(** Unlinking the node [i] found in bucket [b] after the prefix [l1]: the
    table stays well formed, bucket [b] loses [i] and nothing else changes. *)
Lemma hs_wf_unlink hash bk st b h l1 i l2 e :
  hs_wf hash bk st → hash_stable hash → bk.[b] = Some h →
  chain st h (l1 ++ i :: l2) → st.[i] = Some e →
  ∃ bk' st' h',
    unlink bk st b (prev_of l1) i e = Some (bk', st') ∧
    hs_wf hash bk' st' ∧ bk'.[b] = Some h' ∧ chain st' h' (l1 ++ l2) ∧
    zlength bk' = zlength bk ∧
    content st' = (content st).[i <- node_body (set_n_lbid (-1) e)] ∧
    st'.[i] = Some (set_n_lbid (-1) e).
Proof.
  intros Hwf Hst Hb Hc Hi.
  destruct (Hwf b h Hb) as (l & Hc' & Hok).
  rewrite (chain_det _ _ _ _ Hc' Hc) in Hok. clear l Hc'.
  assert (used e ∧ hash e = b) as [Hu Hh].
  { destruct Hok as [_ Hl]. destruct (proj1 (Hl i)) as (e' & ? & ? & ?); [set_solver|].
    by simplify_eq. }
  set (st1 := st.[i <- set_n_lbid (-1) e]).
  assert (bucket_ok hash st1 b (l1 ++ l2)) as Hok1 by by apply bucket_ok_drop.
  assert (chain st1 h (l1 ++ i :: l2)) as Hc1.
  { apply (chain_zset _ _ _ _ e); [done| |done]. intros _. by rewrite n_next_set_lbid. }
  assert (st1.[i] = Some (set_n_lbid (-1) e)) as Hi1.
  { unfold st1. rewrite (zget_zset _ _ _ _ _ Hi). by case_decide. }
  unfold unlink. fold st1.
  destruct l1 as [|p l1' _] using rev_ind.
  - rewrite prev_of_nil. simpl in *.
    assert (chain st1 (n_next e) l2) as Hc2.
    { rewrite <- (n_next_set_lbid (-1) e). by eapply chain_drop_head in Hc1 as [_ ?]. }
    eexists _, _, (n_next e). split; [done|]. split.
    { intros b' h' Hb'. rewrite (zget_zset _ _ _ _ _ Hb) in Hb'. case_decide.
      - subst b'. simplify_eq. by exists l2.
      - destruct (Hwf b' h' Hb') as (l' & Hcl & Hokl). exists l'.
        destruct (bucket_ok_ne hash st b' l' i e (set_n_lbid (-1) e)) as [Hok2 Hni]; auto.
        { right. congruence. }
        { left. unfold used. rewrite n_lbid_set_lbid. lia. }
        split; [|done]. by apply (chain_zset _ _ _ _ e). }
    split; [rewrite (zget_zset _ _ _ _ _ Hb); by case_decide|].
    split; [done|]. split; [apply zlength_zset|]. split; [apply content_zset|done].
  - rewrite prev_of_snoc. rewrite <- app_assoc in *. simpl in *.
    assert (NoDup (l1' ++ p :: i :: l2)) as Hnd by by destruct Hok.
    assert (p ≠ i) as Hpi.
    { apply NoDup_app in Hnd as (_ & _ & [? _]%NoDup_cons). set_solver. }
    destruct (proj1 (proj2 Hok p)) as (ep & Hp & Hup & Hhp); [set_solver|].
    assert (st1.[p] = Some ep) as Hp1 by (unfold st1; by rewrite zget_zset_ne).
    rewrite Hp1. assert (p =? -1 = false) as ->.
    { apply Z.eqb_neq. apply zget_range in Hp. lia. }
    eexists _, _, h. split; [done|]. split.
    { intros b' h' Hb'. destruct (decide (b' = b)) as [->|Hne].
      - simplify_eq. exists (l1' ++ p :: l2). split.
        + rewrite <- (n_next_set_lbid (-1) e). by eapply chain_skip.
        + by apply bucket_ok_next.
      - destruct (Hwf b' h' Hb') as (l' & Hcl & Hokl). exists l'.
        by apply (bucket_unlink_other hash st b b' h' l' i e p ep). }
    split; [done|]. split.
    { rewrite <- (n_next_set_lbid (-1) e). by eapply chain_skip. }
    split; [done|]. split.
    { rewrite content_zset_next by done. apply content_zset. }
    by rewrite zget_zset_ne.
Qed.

...

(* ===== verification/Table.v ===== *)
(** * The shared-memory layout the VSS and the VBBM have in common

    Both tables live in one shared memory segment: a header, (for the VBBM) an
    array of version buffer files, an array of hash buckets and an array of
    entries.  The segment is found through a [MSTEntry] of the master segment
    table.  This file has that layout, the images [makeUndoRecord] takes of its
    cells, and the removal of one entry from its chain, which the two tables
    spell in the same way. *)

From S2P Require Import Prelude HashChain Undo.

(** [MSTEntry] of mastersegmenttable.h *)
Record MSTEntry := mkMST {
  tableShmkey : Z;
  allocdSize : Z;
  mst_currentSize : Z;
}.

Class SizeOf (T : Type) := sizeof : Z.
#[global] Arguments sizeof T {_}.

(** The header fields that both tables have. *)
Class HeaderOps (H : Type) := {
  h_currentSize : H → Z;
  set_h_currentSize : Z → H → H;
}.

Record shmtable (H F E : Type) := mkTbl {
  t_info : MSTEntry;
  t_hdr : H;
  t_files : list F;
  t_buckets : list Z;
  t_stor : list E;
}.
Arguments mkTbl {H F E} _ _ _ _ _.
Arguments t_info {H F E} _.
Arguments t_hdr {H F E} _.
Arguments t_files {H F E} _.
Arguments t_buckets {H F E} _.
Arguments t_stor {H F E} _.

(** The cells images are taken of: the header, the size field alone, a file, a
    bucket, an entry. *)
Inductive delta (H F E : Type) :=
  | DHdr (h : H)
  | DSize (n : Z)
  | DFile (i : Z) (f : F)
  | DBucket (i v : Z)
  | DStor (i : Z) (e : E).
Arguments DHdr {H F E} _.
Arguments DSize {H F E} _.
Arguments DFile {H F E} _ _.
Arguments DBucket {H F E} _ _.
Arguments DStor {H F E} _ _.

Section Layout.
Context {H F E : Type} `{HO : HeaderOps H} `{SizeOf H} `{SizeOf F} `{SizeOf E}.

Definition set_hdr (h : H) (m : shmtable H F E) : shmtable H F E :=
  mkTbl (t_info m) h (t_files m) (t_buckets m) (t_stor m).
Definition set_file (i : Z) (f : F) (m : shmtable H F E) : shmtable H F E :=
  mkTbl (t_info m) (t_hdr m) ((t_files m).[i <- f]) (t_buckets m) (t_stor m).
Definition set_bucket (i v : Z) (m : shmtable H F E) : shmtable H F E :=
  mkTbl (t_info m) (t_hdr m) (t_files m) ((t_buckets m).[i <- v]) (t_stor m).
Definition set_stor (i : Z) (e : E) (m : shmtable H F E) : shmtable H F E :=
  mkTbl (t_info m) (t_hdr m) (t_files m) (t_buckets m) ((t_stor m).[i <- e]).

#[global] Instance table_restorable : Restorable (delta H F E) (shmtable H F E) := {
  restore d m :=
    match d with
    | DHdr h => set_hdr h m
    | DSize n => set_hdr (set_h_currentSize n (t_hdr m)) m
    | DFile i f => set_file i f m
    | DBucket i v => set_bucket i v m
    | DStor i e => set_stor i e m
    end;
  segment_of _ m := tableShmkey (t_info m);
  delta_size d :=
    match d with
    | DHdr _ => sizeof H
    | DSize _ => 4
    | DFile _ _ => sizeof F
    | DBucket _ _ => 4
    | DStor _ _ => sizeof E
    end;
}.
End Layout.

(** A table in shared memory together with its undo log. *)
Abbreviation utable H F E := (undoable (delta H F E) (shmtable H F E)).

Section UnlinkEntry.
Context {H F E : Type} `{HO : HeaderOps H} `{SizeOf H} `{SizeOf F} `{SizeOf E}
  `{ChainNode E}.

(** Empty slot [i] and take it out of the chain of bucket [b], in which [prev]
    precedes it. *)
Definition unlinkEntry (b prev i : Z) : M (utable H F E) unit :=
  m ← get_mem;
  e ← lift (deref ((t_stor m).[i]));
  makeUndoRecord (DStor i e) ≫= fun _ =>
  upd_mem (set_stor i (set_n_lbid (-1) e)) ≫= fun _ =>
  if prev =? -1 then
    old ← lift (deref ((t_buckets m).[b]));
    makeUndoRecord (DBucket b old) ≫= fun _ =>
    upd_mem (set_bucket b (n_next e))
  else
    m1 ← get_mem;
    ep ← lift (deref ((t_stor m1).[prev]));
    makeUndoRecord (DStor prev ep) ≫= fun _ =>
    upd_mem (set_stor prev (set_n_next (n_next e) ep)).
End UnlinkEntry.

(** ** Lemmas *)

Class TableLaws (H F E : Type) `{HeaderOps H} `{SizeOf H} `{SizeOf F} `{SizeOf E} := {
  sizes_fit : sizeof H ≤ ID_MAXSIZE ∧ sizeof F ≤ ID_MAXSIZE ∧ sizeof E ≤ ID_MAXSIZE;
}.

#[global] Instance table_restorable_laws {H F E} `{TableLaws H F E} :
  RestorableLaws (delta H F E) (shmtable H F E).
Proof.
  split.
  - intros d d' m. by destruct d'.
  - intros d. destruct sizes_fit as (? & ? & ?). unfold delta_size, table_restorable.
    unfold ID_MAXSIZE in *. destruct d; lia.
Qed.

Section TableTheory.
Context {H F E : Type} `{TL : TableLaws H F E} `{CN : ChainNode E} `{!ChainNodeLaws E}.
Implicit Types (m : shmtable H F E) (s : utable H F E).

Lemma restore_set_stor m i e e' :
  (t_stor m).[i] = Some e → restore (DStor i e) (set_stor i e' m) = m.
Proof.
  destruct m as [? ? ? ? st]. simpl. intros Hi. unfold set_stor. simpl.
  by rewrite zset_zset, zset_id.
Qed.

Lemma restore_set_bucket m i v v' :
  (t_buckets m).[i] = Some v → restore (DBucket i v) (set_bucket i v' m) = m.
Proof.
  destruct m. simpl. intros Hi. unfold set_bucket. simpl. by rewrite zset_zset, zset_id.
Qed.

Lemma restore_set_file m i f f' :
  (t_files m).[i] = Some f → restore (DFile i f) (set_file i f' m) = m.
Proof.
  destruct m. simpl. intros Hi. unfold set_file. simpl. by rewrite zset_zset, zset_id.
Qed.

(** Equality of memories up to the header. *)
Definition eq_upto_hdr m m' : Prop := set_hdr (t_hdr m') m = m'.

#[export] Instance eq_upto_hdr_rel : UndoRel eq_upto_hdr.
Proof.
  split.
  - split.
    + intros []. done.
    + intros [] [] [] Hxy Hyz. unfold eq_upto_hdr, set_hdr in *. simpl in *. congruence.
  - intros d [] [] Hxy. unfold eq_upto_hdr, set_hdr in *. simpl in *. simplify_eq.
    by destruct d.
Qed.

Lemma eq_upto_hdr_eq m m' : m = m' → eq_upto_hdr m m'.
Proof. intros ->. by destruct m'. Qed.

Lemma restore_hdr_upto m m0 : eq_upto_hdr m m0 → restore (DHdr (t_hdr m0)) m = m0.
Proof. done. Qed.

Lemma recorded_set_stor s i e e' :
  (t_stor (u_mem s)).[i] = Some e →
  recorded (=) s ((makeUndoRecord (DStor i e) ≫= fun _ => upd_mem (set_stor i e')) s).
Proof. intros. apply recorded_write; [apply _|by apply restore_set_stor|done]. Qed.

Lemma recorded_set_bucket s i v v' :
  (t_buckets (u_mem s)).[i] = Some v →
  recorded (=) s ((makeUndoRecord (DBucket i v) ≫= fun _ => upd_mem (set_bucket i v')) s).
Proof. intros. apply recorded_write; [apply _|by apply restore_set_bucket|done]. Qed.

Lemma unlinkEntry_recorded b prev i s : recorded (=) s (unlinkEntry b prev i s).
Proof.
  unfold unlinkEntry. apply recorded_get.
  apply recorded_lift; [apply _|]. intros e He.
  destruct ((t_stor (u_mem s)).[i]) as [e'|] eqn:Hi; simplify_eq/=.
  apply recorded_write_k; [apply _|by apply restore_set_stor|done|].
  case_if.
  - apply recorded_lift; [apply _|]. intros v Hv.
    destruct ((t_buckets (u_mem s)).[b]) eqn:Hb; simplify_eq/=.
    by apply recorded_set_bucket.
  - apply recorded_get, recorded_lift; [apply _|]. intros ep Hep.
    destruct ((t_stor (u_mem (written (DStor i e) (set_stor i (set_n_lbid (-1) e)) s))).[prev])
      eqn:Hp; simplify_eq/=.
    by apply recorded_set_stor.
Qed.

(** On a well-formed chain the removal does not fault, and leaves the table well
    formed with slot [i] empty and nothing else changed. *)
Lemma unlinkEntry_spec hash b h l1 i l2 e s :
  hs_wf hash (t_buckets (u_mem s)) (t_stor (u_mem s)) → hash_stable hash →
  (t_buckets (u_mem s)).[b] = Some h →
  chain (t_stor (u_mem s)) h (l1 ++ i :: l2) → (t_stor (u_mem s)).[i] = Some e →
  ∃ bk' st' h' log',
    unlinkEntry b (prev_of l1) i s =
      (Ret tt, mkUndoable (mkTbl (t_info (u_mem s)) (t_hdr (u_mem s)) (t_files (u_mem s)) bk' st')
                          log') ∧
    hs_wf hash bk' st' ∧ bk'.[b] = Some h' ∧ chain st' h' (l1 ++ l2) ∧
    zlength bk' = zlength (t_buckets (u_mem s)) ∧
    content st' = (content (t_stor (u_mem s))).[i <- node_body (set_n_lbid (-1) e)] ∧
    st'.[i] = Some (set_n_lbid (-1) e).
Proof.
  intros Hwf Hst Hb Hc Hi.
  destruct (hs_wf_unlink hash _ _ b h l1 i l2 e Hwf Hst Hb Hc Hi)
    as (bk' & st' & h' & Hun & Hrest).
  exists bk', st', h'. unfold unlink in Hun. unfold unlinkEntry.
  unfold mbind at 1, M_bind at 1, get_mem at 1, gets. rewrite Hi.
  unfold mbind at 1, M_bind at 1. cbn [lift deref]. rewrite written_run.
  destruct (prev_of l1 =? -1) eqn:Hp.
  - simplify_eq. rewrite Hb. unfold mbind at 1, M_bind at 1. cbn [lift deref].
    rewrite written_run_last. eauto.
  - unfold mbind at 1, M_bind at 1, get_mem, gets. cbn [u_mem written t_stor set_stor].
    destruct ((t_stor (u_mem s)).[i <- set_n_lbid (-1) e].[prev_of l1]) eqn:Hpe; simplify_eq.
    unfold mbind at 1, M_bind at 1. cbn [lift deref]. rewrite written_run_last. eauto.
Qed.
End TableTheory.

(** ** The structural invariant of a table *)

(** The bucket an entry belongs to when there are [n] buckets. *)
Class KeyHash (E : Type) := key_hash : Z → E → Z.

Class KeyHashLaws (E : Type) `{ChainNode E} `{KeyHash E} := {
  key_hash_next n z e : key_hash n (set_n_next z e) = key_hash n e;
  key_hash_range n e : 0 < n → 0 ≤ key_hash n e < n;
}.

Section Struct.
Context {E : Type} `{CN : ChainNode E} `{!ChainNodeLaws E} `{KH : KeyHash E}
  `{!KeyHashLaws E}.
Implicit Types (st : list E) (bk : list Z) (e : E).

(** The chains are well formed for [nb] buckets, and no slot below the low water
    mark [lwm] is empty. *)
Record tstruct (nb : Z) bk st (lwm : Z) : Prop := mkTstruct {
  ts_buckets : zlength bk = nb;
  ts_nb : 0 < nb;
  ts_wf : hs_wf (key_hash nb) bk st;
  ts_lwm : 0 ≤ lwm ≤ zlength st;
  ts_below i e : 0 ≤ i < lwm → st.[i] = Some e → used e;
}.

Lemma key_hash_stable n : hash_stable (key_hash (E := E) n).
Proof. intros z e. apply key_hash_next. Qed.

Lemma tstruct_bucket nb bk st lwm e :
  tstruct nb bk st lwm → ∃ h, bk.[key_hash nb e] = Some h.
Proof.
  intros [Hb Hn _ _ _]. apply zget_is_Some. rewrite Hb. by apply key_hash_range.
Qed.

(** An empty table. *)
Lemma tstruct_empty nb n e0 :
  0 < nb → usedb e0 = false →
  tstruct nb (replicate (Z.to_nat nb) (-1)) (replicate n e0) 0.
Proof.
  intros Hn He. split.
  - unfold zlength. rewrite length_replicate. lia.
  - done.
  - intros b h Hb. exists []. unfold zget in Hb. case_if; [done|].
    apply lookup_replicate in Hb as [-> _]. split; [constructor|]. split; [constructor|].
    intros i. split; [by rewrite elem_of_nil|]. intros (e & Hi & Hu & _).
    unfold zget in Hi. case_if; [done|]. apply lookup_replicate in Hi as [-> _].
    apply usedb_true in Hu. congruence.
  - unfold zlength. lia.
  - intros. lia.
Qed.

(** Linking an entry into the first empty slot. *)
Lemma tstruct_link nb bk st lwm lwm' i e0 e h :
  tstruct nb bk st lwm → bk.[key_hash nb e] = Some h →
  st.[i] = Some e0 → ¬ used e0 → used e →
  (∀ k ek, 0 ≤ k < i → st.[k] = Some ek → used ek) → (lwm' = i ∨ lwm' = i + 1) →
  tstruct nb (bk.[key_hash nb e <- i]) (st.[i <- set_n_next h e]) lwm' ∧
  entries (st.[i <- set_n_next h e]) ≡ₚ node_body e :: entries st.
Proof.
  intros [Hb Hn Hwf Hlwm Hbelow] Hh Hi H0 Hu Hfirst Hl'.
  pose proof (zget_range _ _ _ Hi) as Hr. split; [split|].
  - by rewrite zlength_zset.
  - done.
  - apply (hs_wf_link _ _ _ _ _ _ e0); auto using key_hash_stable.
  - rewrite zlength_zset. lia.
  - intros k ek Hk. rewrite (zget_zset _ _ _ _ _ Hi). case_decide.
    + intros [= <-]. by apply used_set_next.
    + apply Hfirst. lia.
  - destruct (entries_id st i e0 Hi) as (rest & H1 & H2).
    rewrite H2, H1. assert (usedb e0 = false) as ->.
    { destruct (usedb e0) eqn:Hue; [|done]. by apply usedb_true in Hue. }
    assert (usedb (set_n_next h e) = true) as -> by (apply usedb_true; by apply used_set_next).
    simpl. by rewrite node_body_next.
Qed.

WHAT YOU HAVE TO DO: Work out the count of lines in the data above containing the string "DHdr". Give it alone.

OUTPUT OF THE TASK: 5